TacoBell, an early sponsor on Snapchat, enjoyed Cinco de Mayo success in 2016 with 224 million people viewing the lens — which put the user’s face on a taco — in a single day.
Google Maps is incorporating augmented reality into its Street View to help people follow directions in real-time. Plus, the new AR feature will personalize recommendations along the way, by adding a match rating system drawing on your past likes, reviews, and saved preferences.
What You Can Do Now with AR Marketing
Augmented reality marketing opportunities run the gamut. Your brand might experiment with:
- Integrating three-dimensional ads allowing for greater detail and higher pixel/display size ratio compared to 2-D monitors.
- Offering virtual product experiences via AR apps allowing buyers to view the product in their environment.
- Localizing promotions to clients in the direct vicinity — such as a restaurant enabling guests to find wine pairings that match their menu items with creative use of AR.
- Sponsoring Snapchat filters which can now be targeted to specific demographics and gender.
Yet simply saying “we should do AR marketing” may not work for many brands. Despite the increasing acceptance of AR, challenges remain. A Perkins Cole 2018 Augmented and Virtual Reality Survey Report found many considering AR offerings viewed user experience concerns such as technical limitations and performance issues as a top concerns. The study’s respondents also worried about a lack of available, quality content to support AR experiences. Working with a digital-first marketing agency can offer brands the expertise and imagination to bring any AR idea to life.
What it Means for Marketing in the Future
- 61% of consumers prefer to shop in stores offering AR experiences
- 77% want to use AR to see product differences before buying
- 85% said AR increases their confidence in their purchases.
Along with providing a layered environment to this eager, engaged audience, AR marketing advantage is that it can be a shared experience — unlike the solo, shuttered immersion of VR.
Your customers are also all the more likely to abandon desktops and laptops in favor of the inclusive opportunities of mobile devices. Of course, the fact that people are moving to mobile is no surprise — India, Mexico and Indonesia are the largest mobile-first markets with up to four times more smartphone than desktop audience. Countries such as the UK, USA, Canada, Brazil, and Spain still have more overlap of mobile and desktop audiences. AR is only helping this trend gain traction.

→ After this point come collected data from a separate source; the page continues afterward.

Lemma deduplicateSegments_snoc (walked : list Candidate) (segment : Candidate) :
  deduplicateSegments (walked ++ [segment])
  = if existsb (fun accepted => Z.abs (timestamp segment - timestamp accepted) <? 30)
               (deduplicateSegments walked)
    then deduplicateSegments walked
    else deduplicateSegments walked ++ [segment].
Proof.
  rewrite !deduplicateSegments_run.
  unfold dedupRun at 1. rewrite fold_left_app. simpl.
  fold (dedupRun walked).
  unfold dedupStep, isTooClose.
  rewrite dedupRun_used, existsb_map.
  destruct (existsb _ (result (dedupRun walked))); reflexivity.
Qed.

Lemma sortByImportance_descending (segments : list Candidate) :
  StronglySorted (fun a b => importance b <= importance a) (sortByImportance segments).
Proof.
  unfold sortByImportance.
  pose proof (sortByKey_sorted (fun c => - importance c) segments) as H.
  unfold ascendingBy in H.
  induction H as [|a l Hl IH Ha]; constructor; [exact IH|].
  eapply Forall_impl; [|exact Ha]. intros b Hb. simpl in Hb. lia.
Qed.

(** Candidates whose timestamps and importances are given, whatever their
    other fields. *)
Ltac candidates_of Ht Hi :=
  repeat match goal with
         | cs : list Candidate |- _ =>
             destruct cs as [|[? ? ? ? ? ?] cs]; simpl in Ht, Hi; try discriminate
         end;
  injection Ht as ?; injection Hi as ?; subst.

(** C1. Truncation comes after the chronological sort: for any candidates and
    any [maxMoments >= 1] the moments returned are the first [maxMoments]
    survivors of the deduplication in ascending order of timestamp, so every
    survivor left out is no earlier than every moment returned; importance
    plays no part in the cut.  For survivors at 10, 50, 90, 500 and 900 of
    importances 1, 9, 1, 1, 1 and [maxMoments = 3] the moments are those at
    10, 50 and 90; and with the importance 9 at 500 instead, the moments are
    still those at 10, 50 and 90, the most important survivor being left
    out. *)
Theorem selectMoments_keeps_earliest :
  (forall (allSegments : list Candidate) (maxMoments : Z),
      1 <= maxMoments ->
      let survivors := deduplicateSegments (sortByImportance allSegments) in
      let moments := selectMoments allSegments maxMoments in
      moments = firstn (Z.to_nat maxMoments) (sortByTimestamp survivors)
      /\ ascendingBy timestamp moments
      /\ List.length moments = Nat.min (Z.to_nat maxMoments) (List.length survivors)
      /\ exists later,
          Permutation survivors (moments ++ later)
          /\ forall m l, In m moments -> In l later -> timestamp m <= timestamp l)
  /\ (forall candidates : list Candidate,
         map timestamp candidates = [10; 50; 90; 500; 900] ->
         map importance candidates = [1; 9; 1; 1; 1] ->
         deduplicateSegments (sortByImportance candidates)
         = sortByImportance candidates
         /\ map timestamp (selectMoments candidates 3) = [10; 50; 90])
  /\ (forall candidates : list Candidate,
         map timestamp candidates = [10; 50; 90; 500] ->
         map importance candidates = [1; 1; 1; 9] ->
         map timestamp (deduplicateSegments (sortByImportance candidates))
         = [500; 10; 50; 90]
         /\ map timestamp (selectMoments candidates 3) = [10; 50; 90]).
Proof.
  split.
  - intros allSegments maxMoments Hmax survivors moments.
    assert (Hm : moments = firstn (Z.to_nat maxMoments) (sortByTimestamp survivors)).
    { unfold moments, selectMoments. fold survivors. apply slice0_firstn. lia. }
    split; [exact Hm|].
    split.
    { rewrite Hm. apply ascendingBy_firstn. apply sortByKey_sorted. }
    split.
    { rewrite Hm, length_firstn. unfold sortByTimestamp.
      rewrite sortByKey_length. reflexivity. }
    exists (skipn (Z.to_nat maxMoments) (sortByTimestamp survivors)).
    split.
    + rewrite Hm, firstn_skipn. apply Permutation_sym. apply sortByKey_perm.
    + intros m l Hin Hl. rewrite Hm in Hin.
      eapply (ascendingBy_split (key := timestamp)); try eassumption.
      apply sortByKey_sorted.
  - split; intros candidates Ht Hi; candidates_of Ht Hi; split; reflexivity.
Qed.

Lemma selectMoments_keeps_earliest_witness :
  1 <= 3
  /\ selectMoments [mkCandidate 50 "B" "budget" 9 content "Important point";
                    mkCandidate 10 "A" "hello" 1 content "Notable discussion"] 3
     = firstn 3 (sortByTimestamp
                   (deduplicateSegments
                      (sortByImportance
                         [mkCandidate 50 "B" "budget" 9 content "Important point";
                          mkCandidate 10 "A" "hello" 1 content "Notable discussion"]))).
Proof.
  split; [lia|].
  apply (proj1 selectMoments_keeps_earliest
           [mkCandidate 50 "B" "budget" 9 content "Important point";
            mkCandidate 10 "A" "hello" 1 content "Notable discussion"] 3).
  lia.
Defined.



(** ** Chunking *)

Section ChunkFacts.
Variable maxChunkDuration : Z.

Lemma flushChunks_nonempty (st : ChunkLoop) :
  currentChunk st <> [] -> flushChunks st = chunks st ++ [currentChunk st].
Proof.
  unfold flushChunks. destruct (currentChunk st); [congruence | reflexivity].
Qed.

Lemma chunkStep_concat (st : ChunkLoop) (segment : Transcript) :
  List.concat (flushChunks (chunkStep maxChunkDuration st segment))
  = List.concat (flushChunks st) ++ [segment].
Proof.
  unfold chunkStep, flushChunks.
  destruct (currentChunk st) as [|c cur] eqn:E; simpl.
  - rewrite concat_app. simpl. reflexivity.
  - destruct (start_time segment - chunkStartTime st <=? maxChunkDuration); simpl.
    + rewrite !concat_app. simpl. rewrite !app_nil_r, <- app_assoc. reflexivity.
    + rewrite !concat_app. simpl. rewrite !app_nil_r. reflexivity.
Qed.

Lemma chunkLoop_concat (transcripts : list Transcript) (st : ChunkLoop) :
  List.concat (flushChunks (chunkLoop maxChunkDuration st transcripts))
  = List.concat (flushChunks st) ++ transcripts.
Proof.
  revert st. induction transcripts as [|t l IH]; intros st; simpl.
  - rewrite app_nil_r. reflexivity.
  - unfold chunkLoop in *. simpl. rewrite IH, chunkStep_concat, <- app_assoc.
    reflexivity.
Qed.

Lemma chunkStep_open (st : ChunkLoop) (segment : Transcript) :
  openChunk st -> openChunk (chunkStep maxChunkDuration st segment).
Proof.
  unfold openChunk, chunkStep. intros [Hne Href].
  destruct (currentChunk st) as [|c cur] eqn:E; [congruence|]. simpl.
  destruct (start_time segment - chunkStartTime st <=? maxChunkDuration); simpl.
  - split; [discriminate | exact Href].
  - split; [discriminate | reflexivity].
Qed.

Lemma chunkLoop_open (transcripts : list Transcript) (st : ChunkLoop) :
  openChunk st -> openChunk (chunkLoop maxChunkDuration st transcripts).
Proof.
  revert st. induction transcripts as [|t l IH]; intros st H; simpl.
  - exact H.
  - apply IH, chunkStep_open, H.
Qed.

(** After the first segment the loop holds the chunk that it opens. *)
Lemma chunkLoop_first (first : Transcript) (rest : list Transcript) :
  chunkLoop maxChunkDuration (mkChunkLoop [] [] (start_time first)) (first :: rest)
  = chunkLoop maxChunkDuration (mkChunkLoop [] [first] (start_time first)) rest.
Proof. reflexivity. Qed.

Lemma chunkLoop_first_open (first : Transcript) (rest : list Transcript) :
  openChunk (chunkLoop maxChunkDuration (mkChunkLoop [] [] (start_time first))
                       (first :: rest)).
Proof.
  rewrite chunkLoop_first. apply chunkLoop_open.
  split; [discriminate | reflexivity].
Qed.

Lemma chunkStep_chunks_nonempty (st : ChunkLoop) (segment : Transcript) :
  Forall (fun c => c <> []) (chunks st) ->
  Forall (fun c => c <> []) (chunks (chunkStep maxChunkDuration st segment)).
Proof.
  intros H. unfold chunkStep.
  destruct (currentChunk st) as [|c cur] eqn:E; simpl; [exact H|].
  destruct (start_time segment - chunkStartTime st <=? maxChunkDuration); simpl.
  - exact H.
  - apply Forall_app. split; [exact H|]. constructor; [discriminate | constructor].
Qed.

Lemma chunkLoop_chunks_nonempty (transcripts : list Transcript) (st : ChunkLoop) :
  Forall (fun c => c <> []) (chunks st) ->
  Forall (fun c => c <> []) (chunks (chunkLoop maxChunkDuration st transcripts)).
Proof.
  revert st. induction transcripts as [|t l IH]; intros st H; simpl.
  - exact H.
  - apply IH, chunkStep_chunks_nonempty, H.
Qed.

Lemma group_as_loop (first : Transcript) (rest : list Transcript) :
  let st := chunkLoop maxChunkDuration (mkChunkLoop [] [] (start_time first))
                      (first :: rest) in
  groupTranscriptsIntoChunks (first :: rest) maxChunkDuration
  = chunks st ++ [currentChunk st]
  /\ openChunk st.
Proof.
  intros st. pose proof (chunkLoop_first_open first rest) as Hopen.
  split; [|exact Hopen].
  unfold groupTranscriptsIntoChunks. apply flushChunks_nonempty, Hopen.
Qed.

Lemma chunkLoop_snoc (st : ChunkLoop) (l : list Transcript) (x : Transcript) :
  chunkLoop maxChunkDuration st (l ++ [x])
  = chunkStep maxChunkDuration (chunkLoop maxChunkDuration st l) x.
Proof. unfold chunkLoop. rewrite fold_left_app. reflexivity. Qed.

Lemma flushChunks_step (st : ChunkLoop) (segment : Transcript) :
  openChunk st ->
  flushChunks (chunkStep maxChunkDuration st segment)
  = if start_time segment - chunkRef (currentChunk st) <=? maxChunkDuration
    then chunks st ++ [currentChunk st ++ [segment]]
    else (chunks st ++ [currentChunk st]) ++ [[segment]].
Proof.
  intros [Hne Href]. unfold chunkStep. rewrite Href.
  destruct (currentChunk st) as [|c cur] eqn:E; [congruence|].
  simpl.
  destruct (start_time segment - start_time c <=? maxChunkDuration); reflexivity.
Qed.

Lemma last_snoc (A : Type) (l : list A) (x d : A) : List.last (l ++ [x]) d = x.
Proof. apply last_last. Qed.
End ChunkFacts.

(** C7. Chunking keeps every segment, once and in order: the chunks are not
    empty and their concatenation is the input; the empty input gives no
    chunk, the first segment opens the first chunk, and every later segment
    joins the last chunk exactly when its start time is at most
    [maxChunkDuration] past the start time of the first segment of that
    chunk, and opens a new chunk otherwise. *)
Theorem groupTranscriptsIntoChunks_partition (maxChunkDuration : Z) :
  groupTranscriptsIntoChunks [] maxChunkDuration = []
  /\ (forall transcripts,
         List.concat (groupTranscriptsIntoChunks transcripts maxChunkDuration) = transcripts
         /\ Forall (fun chunk => chunk <> [])
                   (groupTranscriptsIntoChunks transcripts maxChunkDuration))
  /\ (forall segment, groupTranscriptsIntoChunks [segment] maxChunkDuration = [[segment]])
  /\ (forall earlier segment,
         earlier <> [] ->
         let before := groupTranscriptsIntoChunks earlier maxChunkDuration in
         let current := List.last before [] in
         groupTranscriptsIntoChunks (earlier ++ [segment]) maxChunkDuration
         = if start_time segment - chunkRef current <=? maxChunkDuration
           then removelast before ++ [current ++ [segment]]
           else before ++ [[segment]]).
Proof.
  split; [reflexivity|].
  split.
  { intros [|first rest]; [split; [reflexivity | constructor]|].
    destruct (group_as_loop maxChunkDuration first rest) as [Hg Hopen].
    split.
    - unfold groupTranscriptsIntoChunks. rewrite chunkLoop_concat. reflexivity.
    - rewrite Hg. apply Forall_app. split.
      + apply chunkLoop_chunks_nonempty. constructor.
      + constructor; [apply Hopen | constructor]. }
  split; [reflexivity|].
  intros [|first rest] segment Hne before current; [congruence|].
  destruct (group_as_loop maxChunkDuration first rest) as [Hg [Hcur Href]].
  unfold current, before. rewrite Hg, last_snoc, removelast_last.
  change ((first :: rest) ++ [segment]) with (first :: (rest ++ [segment])).
  unfold groupTranscriptsIntoChunks.
  change (first :: rest ++ [segment]) with ((first :: rest) ++ [segment]).
  rewrite chunkLoop_snoc. apply flushChunks_step. split; assumption.
Qed.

Additionally, personalization will continue to be critical. With AR letting people merge their photos, voices and personal environments with digital data, brands that can add value to people in an individualized way will see greater success. Snapchat, Google, and Facebook are already using AR technology, but there is potential for this to be bigger than entertainment — providing real, practical value to users could be a differentiator.
Marketing aims to engage customers and prospects and tell them stories. Augmented reality makes these efforts even more immersive. With AR, you can invite people to experience the brand story and engage with brand properties on an even more intellectually and emotionally resonant level.
If you're thinking you'd like to get into these experience, the sooner the better as the AR market is expected to grow to $117.4 billion in 2022, according to Markets and Markets research. Goldman Sachs’s predictions are less bullish calling for virtual and augmented reality to represent an $80 billion market opportunity by 2025. Regardless, there is little doubt that AR marketing is appealing to brands because it drives customer engagement, supports customer education and can be customized to individual consumers.